[Dataset records]:

------------------------------------------------------------------------

(** * commitlint.py: the rule checks of the commit-message linter

    A shallow embedding of [commitlint.py].  A Python [str] is a Rocq
    [string]; each [ascii] stands for one code point below 256, and
    the character classes are those of CPython for that range; the
    subject-case check, whose answer depends on the case of characters
    beyond that range, is given on arbitrary code points as well.  The
    functions print diagnostics and may raise, so they live in a small
    monad that carries the lines written to standard output and a
    result that is a value, a raised exception or a [sys.exit]. *)

From Stdlib Require Import Bool Arith NArith Lia List Ascii String DecimalString.
Import ListNotations.
Open Scope string_scope.
Open Scope bool_scope.
Open Scope nat_scope.

(** ** Character classes of CPython, code points 0..255 *)

Module Char.

Definition code (c : ascii) : nat := nat_of_ascii c.

Definition between (lo hi : nat) (c : ascii) : bool :=
  (lo <=? code c) && (code c <=? hi).

(** [str.isspace] on one character: TAB..CR, FS..US, SPACE, NEL, NBSP. *)
Definition isspace (c : ascii) : bool :=
  between 9 13 c || between 28 32 c || between 133 133 c
  || between 160 160 c.

(** The line boundaries of [str.splitlines]: LF, VT, FF, CR, FS, GS,
    RS and NEL. *)
Definition islinebreak (c : ascii) : bool :=
  between 10 13 c || between 28 30 c || between 133 133 c.

(** Characters with the Uppercase property. *)
Definition isupper (c : ascii) : bool :=
  between 65 90 c || between 192 214 c || between 216 222 c.

(** Characters with the Lowercase property. *)
Definition islower (c : ascii) : bool :=
  between 97 122 c || between 170 170 c || between 181 181 c
  || between 186 186 c || between 223 246 c || between 248 255 c.

(** Titlecase characters (category Lt): the first one is U+01C5, so
    there is none among the code points an [ascii] can hold. *)
Definition istitle (c : ascii) : bool := false.

(** [str.isalpha] on one character: the letters (categories Lu, Ll, Lt,
    Lm and Lo), that is A-Z, a-z, U+00AA, U+00B5, U+00BA, U+00C0-U+00D6,
    U+00D8-U+00F6 and U+00F8-U+00FF. *)
Definition isalpha (c : ascii) : bool :=
  between 65 90 c || between 97 122 c || between 170 170 c
  || between 181 181 c || between 186 186 c || between 192 214 c
  || between 216 246 c || between 248 255 c.

Definition colon : ascii := ":"%char.
Definition CR : ascii := ascii_of_nat 13.
Definition LF : ascii := ascii_of_nat 10.

End Char.

(** ** The [str] methods the linter calls *)

Module Str.

Definition is_empty (s : string) : bool :=
  match s with EmptyString => true | String _ _ => false end.

Definition starts_with_char (c : ascii) (s : string) : bool :=
  match s with EmptyString => false | String d _ => Ascii.eqb c d end.

(** Prepend a character to the first piece of a split. *)
Definition push (c : ascii) (pieces : list string) : list string :=
  match pieces with
  | [] => [String c ""]
  | h :: t => String c h :: t
  end.

(** [s.splitlines()]: a CR immediately followed by LF is one
    boundary; no empty last line is produced after a final
    boundary. *)
Fixpoint splitlines (s : string) : list string :=
  match s with
  | EmptyString => []
  | String c rest =>
      if Ascii.eqb c Char.CR && starts_with_char Char.LF rest
      then splitlines rest
      else if Char.islinebreak c then "" :: splitlines rest
      else push c (splitlines rest)
  end.

(** [s.split()]: the maximal runs of non-whitespace characters. *)
Fixpoint split (s : string) : list string :=
  match s with
  | EmptyString => []
  | String c rest =>
      if Char.isspace c then split rest
      else match rest with
           | EmptyString => [String c ""]
           | String d _ =>
               if Char.isspace d then String c "" :: split rest
               else push c (split rest)
           end
  end.

(** [s.split(":")]: always at least one piece. *)
Fixpoint split_colon (s : string) : list string :=
  match s with
  | EmptyString => [""]
  | String c rest =>
      if Ascii.eqb c Char.colon then "" :: split_colon rest
      else push c (split_colon rest)
  end.

Fixpoint lstrip (s : string) : string :=
  match s with
  | EmptyString => ""
  | String c rest => if Char.isspace c then lstrip rest else s
  end.

Fixpoint rstrip (s : string) : string :=
  match s with
  | EmptyString => ""
  | String c rest =>
      let r := rstrip rest in
      if Char.isspace c && is_empty r then "" else String c r
  end.

(** [s.strip()] *)
Definition strip (s : string) : string := rstrip (lstrip s).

------------------------------------------------------------------------

[ACTIVITY]: Every record above must be set down again, word for word.

[RESPONSE TO THIS EXERCISE]:
(** * commitlint.py: the rule checks of the commit-message linter

    A shallow embedding of [commitlint.py].  A Python [str] is a Rocq
    [string]; each [ascii] stands for one code point below 256, and
    the character classes are those of CPython for that range; the
    subject-case check, whose answer depends on the case of characters
    beyond that range, is given on arbitrary code points as well.  The
    functions print diagnostics and may raise, so they live in a small
    monad that carries the lines written to standard output and a
    result that is a value, a raised exception or a [sys.exit]. *)

From Stdlib Require Import Bool Arith NArith Lia List Ascii String DecimalString.
Import ListNotations.
Open Scope string_scope.
Open Scope bool_scope.
Open Scope nat_scope.

(** ** Character classes of CPython, code points 0..255 *)

Module Char.

Definition code (c : ascii) : nat := nat_of_ascii c.

Definition between (lo hi : nat) (c : ascii) : bool :=
  (lo <=? code c) && (code c <=? hi).

(** [str.isspace] on one character: TAB..CR, FS..US, SPACE, NEL, NBSP. *)
Definition isspace (c : ascii) : bool :=
  between 9 13 c || between 28 32 c || between 133 133 c
  || between 160 160 c.

(** The line boundaries of [str.splitlines]: LF, VT, FF, CR, FS, GS,
    RS and NEL. *)
Definition islinebreak (c : ascii) : bool :=
  between 10 13 c || between 28 30 c || between 133 133 c.

(** Characters with the Uppercase property. *)
Definition isupper (c : ascii) : bool :=
  between 65 90 c || between 192 214 c || between 216 222 c.

(** Characters with the Lowercase property. *)
Definition islower (c : ascii) : bool :=
  between 97 122 c || between 170 170 c || between 181 181 c
  || between 186 186 c || between 223 246 c || between 248 255 c.

(** Titlecase characters (category Lt): the first one is U+01C5, so
    there is none among the code points an [ascii] can hold. *)
Definition istitle (c : ascii) : bool := false.

(** [str.isalpha] on one character: the letters (categories Lu, Ll, Lt,
    Lm and Lo), that is A-Z, a-z, U+00AA, U+00B5, U+00BA, U+00C0-U+00D6,
    U+00D8-U+00F6 and U+00F8-U+00FF. *)
Definition isalpha (c : ascii) : bool :=
  between 65 90 c || between 97 122 c || between 170 170 c
  || between 181 181 c || between 186 186 c || between 192 214 c
  || between 216 246 c || between 248 255 c.

Definition colon : ascii := ":"%char.
Definition CR : ascii := ascii_of_nat 13.
Definition LF : ascii := ascii_of_nat 10.

End Char.

(** ** The [str] methods the linter calls *)

Module Str.

Definition is_empty (s : string) : bool :=
  match s with EmptyString => true | String _ _ => false end.

Definition starts_with_char (c : ascii) (s : string) : bool :=
  match s with EmptyString => false | String d _ => Ascii.eqb c d end.

(** Prepend a character to the first piece of a split. *)
Definition push (c : ascii) (pieces : list string) : list string :=
  match pieces with
  | [] => [String c ""]
  | h :: t => String c h :: t
  end.

(** [s.splitlines()]: a CR immediately followed by LF is one
    boundary; no empty last line is produced after a final
    boundary. *)
Fixpoint splitlines (s : string) : list string :=
  match s with
  | EmptyString => []
  | String c rest =>
      if Ascii.eqb c Char.CR && starts_with_char Char.LF rest
      then splitlines rest
      else if Char.islinebreak c then "" :: splitlines rest
      else push c (splitlines rest)
  end.

(** [s.split()]: the maximal runs of non-whitespace characters. *)
Fixpoint split (s : string) : list string :=
  match s with
  | EmptyString => []
  | String c rest =>
      if Char.isspace c then split rest
      else match rest with
           | EmptyString => [String c ""]
           | String d _ =>
               if Char.isspace d then String c "" :: split rest
               else push c (split rest)
           end
  end.

(** [s.split(":")]: always at least one piece. *)
Fixpoint split_colon (s : string) : list string :=
  match s with
  | EmptyString => [""]
  | String c rest =>
      if Ascii.eqb c Char.colon then "" :: split_colon rest
      else push c (split_colon rest)
  end.

Fixpoint lstrip (s : string) : string :=
  match s with
  | EmptyString => ""
  | String c rest => if Char.isspace c then lstrip rest else s
  end.

Fixpoint rstrip (s : string) : string :=
  match s with
  | EmptyString => ""
  | String c rest =>
      let r := rstrip rest in
      if Char.isspace c && is_empty r then "" else String c r
  end.

(** [s.strip()] *)
Definition strip (s : string) : string := rstrip (lstrip s).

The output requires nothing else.